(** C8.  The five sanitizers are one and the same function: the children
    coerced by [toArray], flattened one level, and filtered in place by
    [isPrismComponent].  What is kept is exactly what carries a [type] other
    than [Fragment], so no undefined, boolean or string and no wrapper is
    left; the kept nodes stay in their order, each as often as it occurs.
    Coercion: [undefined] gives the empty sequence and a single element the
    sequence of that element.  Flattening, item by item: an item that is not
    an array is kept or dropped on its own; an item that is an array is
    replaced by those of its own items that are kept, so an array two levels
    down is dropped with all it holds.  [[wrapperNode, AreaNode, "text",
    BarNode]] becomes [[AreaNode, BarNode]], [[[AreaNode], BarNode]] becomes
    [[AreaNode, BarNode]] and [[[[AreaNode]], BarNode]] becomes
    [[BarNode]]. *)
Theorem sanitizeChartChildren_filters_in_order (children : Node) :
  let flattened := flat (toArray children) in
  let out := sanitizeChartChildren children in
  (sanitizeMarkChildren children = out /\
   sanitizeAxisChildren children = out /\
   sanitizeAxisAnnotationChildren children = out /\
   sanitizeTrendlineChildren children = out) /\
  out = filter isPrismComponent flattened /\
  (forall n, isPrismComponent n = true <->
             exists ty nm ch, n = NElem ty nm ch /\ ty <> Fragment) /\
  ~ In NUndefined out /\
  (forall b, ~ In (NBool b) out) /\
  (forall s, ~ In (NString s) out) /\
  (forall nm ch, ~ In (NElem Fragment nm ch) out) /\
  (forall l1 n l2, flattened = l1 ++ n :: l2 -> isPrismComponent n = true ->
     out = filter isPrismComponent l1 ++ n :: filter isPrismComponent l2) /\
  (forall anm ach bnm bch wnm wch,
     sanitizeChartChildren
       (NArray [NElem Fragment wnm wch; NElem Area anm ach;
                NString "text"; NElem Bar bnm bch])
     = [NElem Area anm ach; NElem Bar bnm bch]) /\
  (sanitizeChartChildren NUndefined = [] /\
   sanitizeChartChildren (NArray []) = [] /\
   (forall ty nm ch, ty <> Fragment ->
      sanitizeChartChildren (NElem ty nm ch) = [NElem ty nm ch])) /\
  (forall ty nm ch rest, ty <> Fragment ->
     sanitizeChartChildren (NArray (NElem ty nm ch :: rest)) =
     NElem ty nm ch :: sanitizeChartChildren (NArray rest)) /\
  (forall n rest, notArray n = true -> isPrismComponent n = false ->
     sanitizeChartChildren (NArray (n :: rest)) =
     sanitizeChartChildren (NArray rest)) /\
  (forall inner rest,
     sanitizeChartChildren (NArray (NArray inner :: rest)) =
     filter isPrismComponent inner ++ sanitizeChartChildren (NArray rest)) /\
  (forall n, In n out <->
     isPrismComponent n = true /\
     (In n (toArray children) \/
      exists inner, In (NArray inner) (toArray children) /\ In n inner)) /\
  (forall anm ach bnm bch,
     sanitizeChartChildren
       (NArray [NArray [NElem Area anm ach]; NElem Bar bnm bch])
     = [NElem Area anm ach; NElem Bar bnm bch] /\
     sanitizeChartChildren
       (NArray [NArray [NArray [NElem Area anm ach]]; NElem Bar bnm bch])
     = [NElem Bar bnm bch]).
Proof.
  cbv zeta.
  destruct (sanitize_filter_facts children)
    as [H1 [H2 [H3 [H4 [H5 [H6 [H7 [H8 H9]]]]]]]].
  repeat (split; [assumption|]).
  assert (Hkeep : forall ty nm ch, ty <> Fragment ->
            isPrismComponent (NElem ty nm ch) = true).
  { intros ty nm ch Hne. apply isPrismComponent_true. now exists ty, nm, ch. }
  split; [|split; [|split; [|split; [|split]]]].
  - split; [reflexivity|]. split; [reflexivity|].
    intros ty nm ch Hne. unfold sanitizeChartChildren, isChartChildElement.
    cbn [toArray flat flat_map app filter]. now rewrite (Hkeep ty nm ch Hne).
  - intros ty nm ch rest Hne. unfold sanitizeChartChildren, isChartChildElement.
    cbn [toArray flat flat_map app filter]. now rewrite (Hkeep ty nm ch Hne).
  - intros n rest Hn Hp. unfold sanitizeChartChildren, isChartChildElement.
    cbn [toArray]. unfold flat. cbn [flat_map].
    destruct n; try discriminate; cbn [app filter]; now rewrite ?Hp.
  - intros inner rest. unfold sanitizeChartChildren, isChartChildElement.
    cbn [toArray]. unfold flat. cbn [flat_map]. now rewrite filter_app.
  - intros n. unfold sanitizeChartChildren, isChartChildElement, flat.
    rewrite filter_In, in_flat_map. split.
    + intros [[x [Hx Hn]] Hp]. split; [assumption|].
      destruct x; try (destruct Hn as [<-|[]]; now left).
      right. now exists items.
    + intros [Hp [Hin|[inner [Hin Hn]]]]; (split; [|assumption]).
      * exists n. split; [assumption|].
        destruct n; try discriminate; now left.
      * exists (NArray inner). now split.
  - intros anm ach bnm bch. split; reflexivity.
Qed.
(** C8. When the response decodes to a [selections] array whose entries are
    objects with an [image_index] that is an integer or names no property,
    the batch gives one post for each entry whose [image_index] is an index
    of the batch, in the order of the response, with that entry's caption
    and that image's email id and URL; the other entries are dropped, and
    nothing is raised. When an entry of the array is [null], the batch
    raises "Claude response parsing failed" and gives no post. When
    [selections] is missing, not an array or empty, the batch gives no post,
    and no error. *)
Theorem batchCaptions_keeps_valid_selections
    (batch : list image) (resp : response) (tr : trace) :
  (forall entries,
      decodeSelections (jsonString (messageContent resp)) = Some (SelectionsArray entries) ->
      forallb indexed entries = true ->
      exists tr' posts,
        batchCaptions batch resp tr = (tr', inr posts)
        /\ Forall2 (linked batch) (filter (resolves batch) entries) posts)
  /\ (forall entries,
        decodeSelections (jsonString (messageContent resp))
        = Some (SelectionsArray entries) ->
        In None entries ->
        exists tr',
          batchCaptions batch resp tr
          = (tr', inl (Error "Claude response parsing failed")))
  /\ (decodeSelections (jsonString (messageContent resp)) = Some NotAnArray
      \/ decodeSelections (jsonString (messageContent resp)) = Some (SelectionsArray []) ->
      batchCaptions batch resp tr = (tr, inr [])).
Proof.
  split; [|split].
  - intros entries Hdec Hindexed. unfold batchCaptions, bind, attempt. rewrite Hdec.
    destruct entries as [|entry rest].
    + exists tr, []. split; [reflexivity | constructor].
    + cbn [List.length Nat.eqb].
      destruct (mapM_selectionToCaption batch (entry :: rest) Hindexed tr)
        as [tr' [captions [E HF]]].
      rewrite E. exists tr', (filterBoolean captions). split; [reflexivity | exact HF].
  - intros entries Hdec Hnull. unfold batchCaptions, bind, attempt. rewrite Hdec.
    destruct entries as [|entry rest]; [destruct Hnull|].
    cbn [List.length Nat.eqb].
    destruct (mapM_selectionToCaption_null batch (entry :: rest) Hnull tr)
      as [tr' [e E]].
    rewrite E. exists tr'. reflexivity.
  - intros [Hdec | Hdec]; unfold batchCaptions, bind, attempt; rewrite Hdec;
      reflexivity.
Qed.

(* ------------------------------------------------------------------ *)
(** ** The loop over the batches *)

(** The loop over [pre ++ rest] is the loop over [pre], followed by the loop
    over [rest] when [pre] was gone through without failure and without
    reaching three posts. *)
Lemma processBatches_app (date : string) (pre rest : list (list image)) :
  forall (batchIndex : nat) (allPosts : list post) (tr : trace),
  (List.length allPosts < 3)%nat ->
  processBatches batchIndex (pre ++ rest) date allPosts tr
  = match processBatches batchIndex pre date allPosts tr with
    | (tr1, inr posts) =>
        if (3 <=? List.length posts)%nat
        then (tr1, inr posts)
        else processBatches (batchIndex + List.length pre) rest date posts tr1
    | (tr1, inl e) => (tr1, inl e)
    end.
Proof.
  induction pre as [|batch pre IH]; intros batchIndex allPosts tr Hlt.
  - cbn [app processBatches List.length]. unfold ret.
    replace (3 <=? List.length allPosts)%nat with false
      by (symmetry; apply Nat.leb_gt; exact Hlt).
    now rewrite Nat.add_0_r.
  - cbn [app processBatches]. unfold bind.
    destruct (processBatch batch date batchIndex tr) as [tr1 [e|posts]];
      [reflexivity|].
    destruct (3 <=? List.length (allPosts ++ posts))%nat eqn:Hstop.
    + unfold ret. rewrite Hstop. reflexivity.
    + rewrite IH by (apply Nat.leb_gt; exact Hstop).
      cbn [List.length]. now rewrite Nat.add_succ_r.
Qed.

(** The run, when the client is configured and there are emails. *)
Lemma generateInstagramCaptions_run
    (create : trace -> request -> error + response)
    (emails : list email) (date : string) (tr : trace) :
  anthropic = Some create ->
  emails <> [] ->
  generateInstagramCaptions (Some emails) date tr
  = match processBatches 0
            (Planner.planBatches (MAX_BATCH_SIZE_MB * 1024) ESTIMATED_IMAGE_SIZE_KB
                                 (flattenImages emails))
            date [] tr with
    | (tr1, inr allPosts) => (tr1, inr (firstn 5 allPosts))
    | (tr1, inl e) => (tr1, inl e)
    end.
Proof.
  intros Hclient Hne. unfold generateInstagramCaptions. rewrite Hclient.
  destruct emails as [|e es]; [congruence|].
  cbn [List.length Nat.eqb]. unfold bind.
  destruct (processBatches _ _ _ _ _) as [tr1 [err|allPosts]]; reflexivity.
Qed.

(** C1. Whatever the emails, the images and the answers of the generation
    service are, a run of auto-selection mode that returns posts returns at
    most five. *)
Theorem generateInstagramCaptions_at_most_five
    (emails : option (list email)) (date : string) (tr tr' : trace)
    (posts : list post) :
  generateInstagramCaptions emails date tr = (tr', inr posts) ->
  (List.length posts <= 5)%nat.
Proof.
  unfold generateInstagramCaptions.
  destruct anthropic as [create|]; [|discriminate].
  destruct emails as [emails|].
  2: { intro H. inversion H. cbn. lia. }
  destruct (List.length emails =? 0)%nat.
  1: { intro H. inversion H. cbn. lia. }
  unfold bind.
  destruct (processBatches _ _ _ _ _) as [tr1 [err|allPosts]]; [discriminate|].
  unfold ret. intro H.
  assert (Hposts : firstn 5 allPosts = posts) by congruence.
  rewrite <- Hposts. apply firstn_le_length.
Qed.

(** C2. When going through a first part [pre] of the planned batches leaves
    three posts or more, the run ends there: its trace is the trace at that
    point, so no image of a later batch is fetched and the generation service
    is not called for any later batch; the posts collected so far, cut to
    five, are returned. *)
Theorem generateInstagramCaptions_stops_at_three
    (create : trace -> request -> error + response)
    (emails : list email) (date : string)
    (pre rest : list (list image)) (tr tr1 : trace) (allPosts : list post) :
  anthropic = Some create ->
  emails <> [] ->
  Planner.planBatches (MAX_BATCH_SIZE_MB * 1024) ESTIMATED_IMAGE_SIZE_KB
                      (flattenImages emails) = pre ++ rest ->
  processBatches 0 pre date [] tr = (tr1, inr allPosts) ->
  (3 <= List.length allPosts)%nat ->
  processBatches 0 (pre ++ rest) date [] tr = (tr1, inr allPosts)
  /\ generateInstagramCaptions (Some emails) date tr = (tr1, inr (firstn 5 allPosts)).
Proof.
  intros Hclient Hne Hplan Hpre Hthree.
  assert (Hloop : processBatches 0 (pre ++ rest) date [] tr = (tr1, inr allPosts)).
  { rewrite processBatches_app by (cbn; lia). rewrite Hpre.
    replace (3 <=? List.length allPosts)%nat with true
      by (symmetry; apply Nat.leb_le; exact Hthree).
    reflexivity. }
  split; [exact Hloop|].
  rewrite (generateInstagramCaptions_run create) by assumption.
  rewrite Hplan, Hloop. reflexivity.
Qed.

* _Task brief_
Set down, exactly as they appear above, all lines from the one that has "point, so no" down to the one that has "by (symmetry; apply Nat.leb_le;", including those two and no others.

* _Solution_
    point, so no image of a later batch is fetched and the generation service
    is not called for any later batch; the posts collected so far, cut to
    five, are returned. *)
Theorem generateInstagramCaptions_stops_at_three
    (create : trace -> request -> error + response)
    (emails : list email) (date : string)
    (pre rest : list (list image)) (tr tr1 : trace) (allPosts : list post) :
  anthropic = Some create ->
  emails <> [] ->
  Planner.planBatches (MAX_BATCH_SIZE_MB * 1024) ESTIMATED_IMAGE_SIZE_KB
                      (flattenImages emails) = pre ++ rest ->
  processBatches 0 pre date [] tr = (tr1, inr allPosts) ->
  (3 <= List.length allPosts)%nat ->
  processBatches 0 (pre ++ rest) date [] tr = (tr1, inr allPosts)
  /\ generateInstagramCaptions (Some emails) date tr = (tr1, inr (firstn 5 allPosts)).
Proof.
  intros Hclient Hne Hplan Hpre Hthree.
  assert (Hloop : processBatches 0 (pre ++ rest) date [] tr = (tr1, inr allPosts)).
  { rewrite processBatches_app by (cbn; lia). rewrite Hpre.
    replace (3 <=? List.length allPosts)%nat with true
      by (symmetry; apply Nat.leb_le; exact Hthree).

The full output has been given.